Warning: This column contains lots of dry figures and statistics, and if you are easily bored you should probably do something else. Let me be the first to admit that, journalistically speaking, there probably isn't a worse way to begin a column you hope will be read by several hundred thousand Missourians. ...

Warning: This column contains lots of dry figures and statistics, and if you are easily bored you should probably do something else.

Let me be the first to admit that, journalistically speaking, there probably isn't a worse way to begin a column you hope will be read by several hundred thousand Missourians. On the other hand, there is something called truth in advertising, and before federal charges are filed against me, I want to comply with the provisions of the law and warn readers they face impending boredom, not to mention extreme indifference.

Having complied, I trust fully, with all federal and state laws concerning fraudulent claims, we now turn our attention to something called the fiscal 1996 budget of the great state of Missouri. I can hear you yawning already.

I might as well admit it. I have a thing about state budgets. To some, perhaps everyone but me, they are boring, boring, boring, nothing more than mere pieces of paper with lots of numbers on them. They are drugs insomniacs crave but are often too weak to hold because of their sheer weight, which I might add comes to 3.1 pounds in the current model.

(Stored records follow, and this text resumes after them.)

(* ===== verification/Selection.v ===== *)
(** * Selections ([internal/format/select.go], [objectSelection] of [selector.go])

    A [Selection] is what the downloaders get of a format: its fields are read
    from the prepared object, a field of another type or an absent one as the
    zero value.  Three groups of fields are validated while they are read: the
    allowed hosts of HLS, the evidence for the reuse of fragments, and the HTTP
    headers.

    [net.ParseIP] is modelled on IPv4 addresses; an IPv6 address has a colon,
    which the next test of [normalizeAllowedHost] rejects. *)
From S2P Require Import Prelude GoStrings Headers Runes Value FilterNumber Filter Decimal Float64 Regex SortSettings SortOptions Sorter SorterValues.

#[local] Open Scope Z_scope.

(** ** Data *)

Record FragmentEquivalence := mkEquivalence { eq_Kind : bytes; eq_Value : bytes; eq_Scope : bytes }.

Definition zeroEquivalence : FragmentEquivalence := mkEquivalence [] [] [].

Record Selection := mkSelection {
  sel_ID : bytes;
  sel_URL : bytes;
  sel_Ext : bytes;
  sel_Filesize : Z;
  sel_Protocol : bytes;
  sel_VCodec : bytes;
  sel_ACodec : bytes;
  sel_Width : Z;
  sel_Height : Z;
  sel_FPS : Z;
  sel_Language : bytes;
  sel_TBR : float64;
  sel_Headers : http_Header;
  sel_HTTPChunkSize : Z;
  sel_HTTPChunkFixed : bool;
  sel_CredentialIsolated : bool;
  sel_AssetPolicy : bytes;
  sel_CredentialIsolatedReferer : bytes;
  sel_HostPolicy : bytes;
  sel_NiconicoScoped : bool;
  sel_MediaPolicy : bytes;
  sel_AllowedHosts : list bytes;
  sel_FragmentResumeIdentity : bytes;
  sel_FragmentEquivalence : FragmentEquivalence;
  sel_FragmentKeyIdentity : bytes;
  sel_YouTubePostLive : bool;
  sel_YouTubeLiveFromStart : bool;
  sel_YouTubeItag : Z;
  sel_YouTubeClient : bytes;
  sel_YouTubeSourceURL : bytes;
  sel_YouTubeVideoID : bytes;
  sel_YouTubeDrc : bool;
  sel_YouTubeAudioTrackID : bytes;
  sel_TargetDuration : float64;
  sel_YouTubeSABR : bool;
  sel_YouTubeSABRTrack : bytes;
  sel_YouTubeSABRItag : Z;
  sel_YouTubeSABRLastModified : Z;
  sel_YouTubeSABRXTags : bytes;
  sel_YouTubeSABRServerURL : bytes;
  sel_YouTubeSABRUstreamerConfig : bytes;
  sel_YouTubeSABRClientID : Z;
  sel_YouTubeSABRClientVersion : bytes;
  sel_YouTubeSABRUserAgent : bytes;
  sel_YouTubeSABRVisitorData : bytes;
  sel_YouTubeSABRDurationSec : Z;
  sel_YouTubeSABRVideoID : bytes;
  sel_YouTubeSABRClientName : bytes;
  sel_YouTubeSABRDrc : bool;
  sel_YouTubeSABRAudioTrackID : bytes;
  sel_LiveStartTimestamp : Z;
  sel_sourceIndex : nat;
  sel_sourceKnown : bool;
  sel_normalizedIndex : nat;
  sel_normalizedKnown : bool
}.
#[global] Instance Selection_eta : Eta Selection := fun r =>
  mkSelection (sel_ID r) (sel_URL r) (sel_Ext r) (sel_Filesize r) (sel_Protocol r) (sel_VCodec r) (sel_ACodec r)
    (sel_Width r) (sel_Height r) (sel_FPS r) (sel_Language r) (sel_TBR r) (sel_Headers r)
    (sel_HTTPChunkSize r) (sel_HTTPChunkFixed r) (sel_CredentialIsolated r) (sel_AssetPolicy r)
    (sel_CredentialIsolatedReferer r) (sel_HostPolicy r) (sel_NiconicoScoped r) (sel_MediaPolicy r)
    (sel_AllowedHosts r) (sel_FragmentResumeIdentity r) (sel_FragmentEquivalence r)
    (sel_FragmentKeyIdentity r) (sel_YouTubePostLive r) (sel_YouTubeLiveFromStart r) (sel_YouTubeItag r)
    (sel_YouTubeClient r) (sel_YouTubeSourceURL r) (sel_YouTubeVideoID r) (sel_YouTubeDrc r)
    (sel_YouTubeAudioTrackID r) (sel_TargetDuration r) (sel_YouTubeSABR r) (sel_YouTubeSABRTrack r)
    (sel_YouTubeSABRItag r) (sel_YouTubeSABRLastModified r) (sel_YouTubeSABRXTags r)
    (sel_YouTubeSABRServerURL r) (sel_YouTubeSABRUstreamerConfig r) (sel_YouTubeSABRClientID r)
    (sel_YouTubeSABRClientVersion r) (sel_YouTubeSABRUserAgent r) (sel_YouTubeSABRVisitorData r)
    (sel_YouTubeSABRDurationSec r) (sel_YouTubeSABRVideoID r) (sel_YouTubeSABRClientName r)
    (sel_YouTubeSABRDrc r) (sel_YouTubeSABRAudioTrackID r) (sel_LiveStartTimestamp r) (sel_sourceIndex r)
    (sel_sourceKnown r) (sel_normalizedIndex r) (sel_normalizedKnown r).

(** ** Reading fields *)

Definition int_of (object : Object) (key : string) : Z := default 0 (Value_Int (Lookup object (lit key))).
Definition flag_of (object : Object) (key : string) : bool := default false (Value_Bool (Lookup object (lit key))).

Definition numeric (input : Value) : option float64 :=
  match Value_Int input with Some z => Some (f64_of_Z z) | None => Value_Float input end.

Definition number_of (object : Object) (key : string) : float64 :=
  default f64_zero (numeric (Lookup object (lit key))).

Definition formatHTTPChunkOptions (object : Object) : Z * bool :=
  match Lookup object (lit "downloader_options") with
  | VObject options => (int_of options "http_chunk_size", flag_of options "http_chunk_fixed")
  | _ => (0, false)
  end.

(** the fields that are copied as they are *)
Definition read_selection (object : Object) : Selection := {|
  sel_ID := text_of object "format_id";
  sel_URL := text_of object "url";
  sel_Ext := text_of object "ext";
  sel_Filesize := int_of object "filesize";
  sel_Protocol := text_of object "protocol";
  sel_VCodec := text_of object "vcodec";
  sel_ACodec := text_of object "acodec";
  sel_Width := int_of object "width";
  sel_Height := int_of object "height";
  sel_FPS := int_of object "fps";
  sel_Language := text_of object "language";
  sel_TBR := number_of object "tbr";
  sel_Headers := ∅;
  sel_HTTPChunkSize := (formatHTTPChunkOptions object).1;
  sel_HTTPChunkFixed := (formatHTTPChunkOptions object).2;
  sel_CredentialIsolated := flag_of object "_credential_isolated";
  sel_AssetPolicy := text_of object "_asset_policy";
  sel_CredentialIsolatedReferer := text_of object "_credential_isolated_referer";
  sel_HostPolicy := text_of object "_host_policy";
  sel_NiconicoScoped := flag_of object "_niconico_scoped";
  sel_MediaPolicy := text_of object "_media_policy";
  sel_AllowedHosts := [];
  sel_FragmentResumeIdentity := [];
  sel_FragmentEquivalence := zeroEquivalence;
  sel_FragmentKeyIdentity := [];
  sel_YouTubePostLive := flag_of object "_youtube_post_live";
  sel_YouTubeLiveFromStart := flag_of object "_youtube_live_from_start";
  sel_YouTubeItag := int_of object "_youtube_itag";
  sel_YouTubeClient := text_of object "_youtube_client";
  sel_YouTubeSourceURL := text_of object "_youtube_source_url";
  sel_YouTubeVideoID := text_of object "_youtube_video_id";
  sel_YouTubeDrc := flag_of object "_youtube_drc";
  sel_YouTubeAudioTrackID := text_of object "_youtube_audio_track_id";
  sel_TargetDuration := number_of object "target_duration";
  sel_YouTubeSABR := flag_of object "_youtube_sabr";
  sel_YouTubeSABRTrack := text_of object "_youtube_sabr_track";
  sel_YouTubeSABRItag := int_of object "_youtube_sabr_itag";
  sel_YouTubeSABRLastModified := int_of object "_youtube_sabr_last_modified";
  sel_YouTubeSABRXTags := text_of object "_youtube_sabr_xtags";
  sel_YouTubeSABRServerURL := text_of object "_youtube_sabr_server_url";
  sel_YouTubeSABRUstreamerConfig := text_of object "_youtube_sabr_ustreamer_config";
  sel_YouTubeSABRClientID := int_of object "_youtube_sabr_client_id";
  sel_YouTubeSABRClientVersion := text_of object "_youtube_sabr_client_version";
  sel_YouTubeSABRUserAgent := text_of object "_youtube_sabr_user_agent";
  sel_YouTubeSABRVisitorData := text_of object "_youtube_sabr_visitor_data";
  sel_YouTubeSABRDurationSec := int_of object "_youtube_sabr_duration_sec";
  sel_YouTubeSABRVideoID := text_of object "_youtube_sabr_video_id";
  sel_YouTubeSABRClientName := text_of object "_youtube_client";
  sel_YouTubeSABRDrc := flag_of object "_youtube_sabr_drc";
  sel_YouTubeSABRAudioTrackID := text_of object "_youtube_sabr_audio_track_id";
  sel_LiveStartTimestamp := int_of object "live_start_timestamp";
  sel_sourceIndex := 0;
  sel_sourceKnown := false;
  sel_normalizedIndex := 0;
  sel_normalizedKnown := false
|}%nat.

(** ** Fragment evidence *)

Section Reading.
Context {LT : UnicodeTables}.

Definition validFragmentProofDigest (value : bytes) : bool :=
  (zlen value =? 64) && bool_decide (value = ToLower value) &&
  forallb (fun c => match unhex c with Some _ => true | None => false end) value.

Definition token_rune (r : Z) : bool :=
  ascii_letter r || ascii_digit r || existsb (fun c => r =? b2z c) (lit "._:-").

Definition validFragmentProofToken (value : bytes) : bool :=
  if bool_decide (value = []) || (256 <? zlen value) then false
  else forallb token_rune (runes value) &&
       negb (bool_decide (value = lit ".")) && negb (bool_decide (value = lit "..")).

Definition equivalence_kinds : list bytes := [lit "provider-immutable"; lit "content-identity"].

Definition readFragmentEquivalence (object : Object) : res (bytes * FragmentEquivalence * bytes) :=
  let identity := text_of object "_fragment_resume_identity" in
  let kind := text_of object "_fragment_equivalence_kind" in
  let proofValue := text_of object "_fragment_equivalence_digest" in
  let scope := text_of object "_fragment_equivalence_scope_digest" in
  let keyIdentity := text_of object "_fragment_key_identity" in
  if forallb (fun s => bool_decide (s = [])) [identity; kind; proofValue; scope; keyIdentity]
  then Ok ([], zeroEquivalence, [])
  else if negb (validFragmentProofToken identity) then Err ErrInvalidFormats
  else if negb (bool_decide (kind ∈ equivalence_kinds)) then Err ErrInvalidFormats
  else if negb (validFragmentProofDigest proofValue) || negb (validFragmentProofDigest scope)
  then Err ErrInvalidFormats
  else if negb (bool_decide (keyIdentity = [])) && negb (validFragmentProofToken keyIdentity)
  then Err ErrInvalidFormats
  else Ok (identity, mkEquivalence kind proofValue scope, keyIdentity).

(** ** Allowed hosts *)

(** a field of an IPv4 address: no leading zero, at most 255 *)
Definition ip_field (s : bytes) : bool :=
  negb (bool_decide (s = [])) && forallb is_digit s && (digits_value s <=? 255) &&
  (bool_decide (s = lit "0") || negb (HasPrefix s (lit "0"))).

Definition is_ipv4 (host : bytes) : bool :=
  let parts := Split host "." in
  (length parts =? 4)%nat && forallb ip_field parts.

Definition dash : byte := "-"%byte.

Definition label_rune (r : Z) : bool := ascii_letter r || ascii_digit r || (r =? 45).

Definition label_ok (label : bytes) : bool :=
  negb (bool_decide (label = [])) && (zlen label <=? 63) &&
  negb (bool_decide (head label = Some dash)) && negb (bool_decide (last label = Some dash)) &&
  forallb label_rune (runes label).

Definition forbidden_in_host (c : byte) : bool :=
  any_of "/\:" c || is_byte x00 c || is_byte x0d c || is_byte x0a c.

Definition normalizeAllowedHost (host : option bytes) : option bytes :=
  match host with
  | None => None
  | Some host =>
      if bool_decide (host = []) || (253 <? zlen host) || negb (bool_decide (host = TrimSpace host)) || is_ipv4 host
      then None
      else if existsb IsSpace (runes host) || existsb forbidden_in_host host then None
      else if forallb label_ok (Split host ".") then Some (ToLower host) else None
  end.

Fixpoint read_hosts (values : list Value) (hosts : list bytes) : res (list bytes) :=
  match values with
  | [] => Ok hosts
  | rawHost :: values' =>
      match normalizeAllowedHost (StringValue rawHost) with
      | None => Err ErrInvalidFormats
      | Some host =>
          if bool_decide (host ∈ hosts) then Err ErrInvalidFormats else read_hosts values' (hosts ++ [host])
      end
  end.

Definition maxAllowedHosts : nat := 32.

Definition readAllowedHosts (object : Object) : res (list bytes) :=
  match Lookup object (lit "_allowed_hosts") with
  | Missing => Ok []
  | VList values =>
      if (length values =? 0)%nat || (maxAllowedHosts <? length values)%nat then Err ErrInvalidFormats
      else read_hosts values []
  | _ => Err ErrInvalidFormats
  end.

(** ** The selection of an object *)

Definition objectSelection (object : Object) : res Selection :=
  let selection := read_selection object in
  let selection := if bool_decide (sel_HostPolicy selection = [])
                   then selection <| sel_HostPolicy := text_of object "_ted_host_policy" |> else selection in
  hosts ← readAllowedHosts object;
  '(identity, equivalence, keyIdentity) ← readFragmentEquivalence object;
  let selection :=
    selection <| sel_AllowedHosts := hosts |> <| sel_FragmentResumeIdentity := identity |>
              <| sel_FragmentEquivalence := equivalence |> <| sel_FragmentKeyIdentity := keyIdentity |> in
  Ok (if sel_YouTubeSABR selection then selection <| sel_Protocol := lit "youtube_sabr_ump" |> else selection).

Definition SelectionFromObject (object : Object) : res Selection := objectSelection object.

End Reading.

Definition setSourceFormatIndex (selection : Selection) (index : nat) : Selection :=
  selection <| sel_sourceIndex := index |> <| sel_sourceKnown := true |>.

Definition setNormalizedFormatIndex (selection : Selection) (index : nat) : Selection :=
  selection <| sel_normalizedIndex := index |> <| sel_normalizedKnown := true |>.

(** ** Headers *)

Definition line_break (c : byte) : bool := is_byte x0d c || is_byte x0a c.

Fixpoint merge_fields (fs : list (Field Value)) (headers : http_Header) : res http_Header :=
  match fs with
  | [] => Ok headers
  | f :: fs' =>
      let name := CanonicalHeaderKey (Key f) in
      match StringValue (Val f) with
      | None => Err ErrInvalidHeaders
      | Some text =>
          if bool_decide (name = []) || existsb line_break (Key f ++ text) then Err ErrInvalidHeaders
          else merge_fields fs' (Header_Set headers name text)
      end
  end.

Fixpoint merge_collections (values : list Value) (headers : http_Header) : res http_Header :=
  match values with
  | [] => Ok headers
  | (Missing | Null) :: values' => merge_collections values' headers
  | VObject object :: values' =>
      headers ← merge_fields (fields object) headers;
      merge_collections values' headers
  | _ :: _ => Err ErrInvalidHeaders
  end.

Definition mergeHeaders (values : list Value) : res http_Header := merge_collections values ∅.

I first became addicted to budgets back in the early 1960s, when I suddenly realized that they were essential to improving the projects which I was most interested in at the time, namely the care, treatment and preservation of thousands of Missourians, some of them no older than 2 years old, who desperately needed care from a state agency that was then known as the Division of Mental Diseases.

Since back in those days the great state of Missouri was providing all of 78 cents to feed mental patients three meals a day, and was spending less the $17.5 million a year to care for nearly 100,000 mentally ill and retarded citizens, it didn't take a rocket scientist to figure out that the way tot improve the deplorable conditions and inadequate care these deserving people were receiving was to increase the budget of the agency. Thanks to the efforts of hundreds of Missourians, who ran the gamut from governors and legislators down to lobbyists and political ward heelers, the state's mental health activities today are financed to the tune of some $240 million.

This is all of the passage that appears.